[[ INPUT RECORDS, beginning ]]

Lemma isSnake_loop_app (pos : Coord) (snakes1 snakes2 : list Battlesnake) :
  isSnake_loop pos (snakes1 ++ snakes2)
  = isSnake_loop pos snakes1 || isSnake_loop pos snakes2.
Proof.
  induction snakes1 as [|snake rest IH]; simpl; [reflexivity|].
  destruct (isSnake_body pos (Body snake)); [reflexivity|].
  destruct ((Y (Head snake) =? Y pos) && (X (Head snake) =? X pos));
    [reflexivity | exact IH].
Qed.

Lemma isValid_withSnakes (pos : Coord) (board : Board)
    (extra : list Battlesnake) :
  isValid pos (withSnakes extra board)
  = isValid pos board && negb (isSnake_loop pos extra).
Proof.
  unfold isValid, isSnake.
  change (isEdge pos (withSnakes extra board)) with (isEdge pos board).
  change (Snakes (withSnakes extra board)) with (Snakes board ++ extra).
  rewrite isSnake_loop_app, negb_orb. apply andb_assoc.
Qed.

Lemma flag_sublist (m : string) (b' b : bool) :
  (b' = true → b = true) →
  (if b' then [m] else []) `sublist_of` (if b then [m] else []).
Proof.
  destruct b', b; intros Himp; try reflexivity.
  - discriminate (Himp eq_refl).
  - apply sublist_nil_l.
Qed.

[[ INPUT RECORDS, end ]]
[[ INPUT RECORDS, beginning ]]

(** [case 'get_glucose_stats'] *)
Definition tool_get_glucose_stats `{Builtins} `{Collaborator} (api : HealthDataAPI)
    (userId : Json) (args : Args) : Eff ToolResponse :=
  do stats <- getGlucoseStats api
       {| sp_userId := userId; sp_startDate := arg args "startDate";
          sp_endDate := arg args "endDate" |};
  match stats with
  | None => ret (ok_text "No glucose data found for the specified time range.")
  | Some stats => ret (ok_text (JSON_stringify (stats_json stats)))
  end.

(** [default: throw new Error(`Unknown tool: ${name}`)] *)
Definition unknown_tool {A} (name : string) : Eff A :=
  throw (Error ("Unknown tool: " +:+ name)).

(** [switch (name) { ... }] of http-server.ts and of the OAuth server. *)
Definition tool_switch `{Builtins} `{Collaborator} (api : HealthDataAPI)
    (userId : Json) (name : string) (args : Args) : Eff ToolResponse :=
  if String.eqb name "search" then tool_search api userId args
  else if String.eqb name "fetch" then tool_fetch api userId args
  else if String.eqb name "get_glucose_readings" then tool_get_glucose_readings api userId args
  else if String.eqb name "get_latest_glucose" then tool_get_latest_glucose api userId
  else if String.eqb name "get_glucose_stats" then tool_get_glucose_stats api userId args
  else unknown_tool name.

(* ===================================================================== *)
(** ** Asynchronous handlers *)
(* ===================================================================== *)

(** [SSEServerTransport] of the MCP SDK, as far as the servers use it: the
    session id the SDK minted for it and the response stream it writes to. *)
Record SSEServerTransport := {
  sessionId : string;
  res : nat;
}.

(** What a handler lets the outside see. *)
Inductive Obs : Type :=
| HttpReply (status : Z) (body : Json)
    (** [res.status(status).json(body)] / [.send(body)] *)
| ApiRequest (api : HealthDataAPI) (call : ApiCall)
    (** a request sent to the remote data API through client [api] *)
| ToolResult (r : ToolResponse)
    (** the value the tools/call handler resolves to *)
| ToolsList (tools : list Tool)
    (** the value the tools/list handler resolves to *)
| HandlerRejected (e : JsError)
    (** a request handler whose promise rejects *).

[[ INPUT RECORDS, end ]]
[[ INPUT RECORDS, beginning ]]

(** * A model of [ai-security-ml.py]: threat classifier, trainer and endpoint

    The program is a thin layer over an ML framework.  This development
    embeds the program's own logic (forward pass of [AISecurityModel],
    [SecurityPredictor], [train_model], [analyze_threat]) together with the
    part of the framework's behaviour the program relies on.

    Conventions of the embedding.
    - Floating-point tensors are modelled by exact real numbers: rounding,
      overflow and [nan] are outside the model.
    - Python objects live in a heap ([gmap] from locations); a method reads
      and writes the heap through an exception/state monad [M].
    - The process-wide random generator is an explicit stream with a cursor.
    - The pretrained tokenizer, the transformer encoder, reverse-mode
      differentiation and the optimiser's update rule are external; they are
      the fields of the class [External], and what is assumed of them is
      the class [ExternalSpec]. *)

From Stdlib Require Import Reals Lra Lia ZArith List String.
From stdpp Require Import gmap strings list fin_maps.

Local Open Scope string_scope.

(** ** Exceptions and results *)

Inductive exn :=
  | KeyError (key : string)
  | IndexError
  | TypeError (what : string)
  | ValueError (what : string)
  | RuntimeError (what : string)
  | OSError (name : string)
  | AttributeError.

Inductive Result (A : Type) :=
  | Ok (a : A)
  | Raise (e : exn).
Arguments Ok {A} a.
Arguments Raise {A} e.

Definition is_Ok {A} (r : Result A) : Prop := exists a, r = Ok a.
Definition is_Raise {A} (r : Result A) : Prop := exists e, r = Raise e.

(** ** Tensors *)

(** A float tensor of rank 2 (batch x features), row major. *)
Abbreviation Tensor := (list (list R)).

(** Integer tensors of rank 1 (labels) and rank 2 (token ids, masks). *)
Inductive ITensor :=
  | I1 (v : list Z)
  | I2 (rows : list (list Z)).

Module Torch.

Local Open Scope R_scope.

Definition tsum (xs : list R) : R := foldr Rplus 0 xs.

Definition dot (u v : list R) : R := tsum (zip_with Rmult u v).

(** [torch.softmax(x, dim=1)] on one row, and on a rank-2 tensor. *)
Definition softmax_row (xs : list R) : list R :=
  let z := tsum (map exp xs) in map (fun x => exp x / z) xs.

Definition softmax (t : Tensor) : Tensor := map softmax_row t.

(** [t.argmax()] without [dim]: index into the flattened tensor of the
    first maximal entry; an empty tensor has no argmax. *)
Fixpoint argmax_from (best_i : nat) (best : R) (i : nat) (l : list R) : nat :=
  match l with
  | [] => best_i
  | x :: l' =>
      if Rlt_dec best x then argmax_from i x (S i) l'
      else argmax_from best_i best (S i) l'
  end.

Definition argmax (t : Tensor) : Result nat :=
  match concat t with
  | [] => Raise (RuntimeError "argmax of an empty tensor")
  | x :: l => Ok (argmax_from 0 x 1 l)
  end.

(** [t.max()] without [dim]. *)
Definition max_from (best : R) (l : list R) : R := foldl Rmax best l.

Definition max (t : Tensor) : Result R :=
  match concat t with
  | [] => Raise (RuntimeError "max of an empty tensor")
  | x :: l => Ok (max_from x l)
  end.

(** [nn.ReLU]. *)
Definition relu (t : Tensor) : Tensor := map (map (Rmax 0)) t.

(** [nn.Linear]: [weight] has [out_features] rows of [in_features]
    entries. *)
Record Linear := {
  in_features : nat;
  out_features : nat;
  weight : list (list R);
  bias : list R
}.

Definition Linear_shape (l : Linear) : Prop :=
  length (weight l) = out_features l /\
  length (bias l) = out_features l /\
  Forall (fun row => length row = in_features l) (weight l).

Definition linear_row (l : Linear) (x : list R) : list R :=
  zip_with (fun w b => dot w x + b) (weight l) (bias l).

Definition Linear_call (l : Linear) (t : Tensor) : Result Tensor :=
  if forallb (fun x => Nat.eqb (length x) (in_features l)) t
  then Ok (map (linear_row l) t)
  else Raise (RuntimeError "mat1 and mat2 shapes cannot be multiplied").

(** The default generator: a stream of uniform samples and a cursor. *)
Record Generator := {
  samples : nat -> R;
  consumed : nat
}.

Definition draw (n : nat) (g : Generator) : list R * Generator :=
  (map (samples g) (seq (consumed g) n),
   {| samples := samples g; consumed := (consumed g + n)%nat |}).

[[ INPUT RECORDS, end ]]

Please return the lines above that run from the line containing "else argmax_from best_i best (S i) l'" to the line containing "Definition max (t", inclusive, exactly and with no other lines.

EXERCISE ANSWER »
      else argmax_from best_i best (S i) l'
  end.

Definition argmax (t : Tensor) : Result nat :=
  match concat t with
  | [] => Raise (RuntimeError "argmax of an empty tensor")
  | x :: l => Ok (argmax_from 0 x 1 l)
  end.

(** [t.max()] without [dim]. *)
Definition max_from (best : R) (l : list R) : R := foldl Rmax best l.

Definition max (t : Tensor) : Result R :=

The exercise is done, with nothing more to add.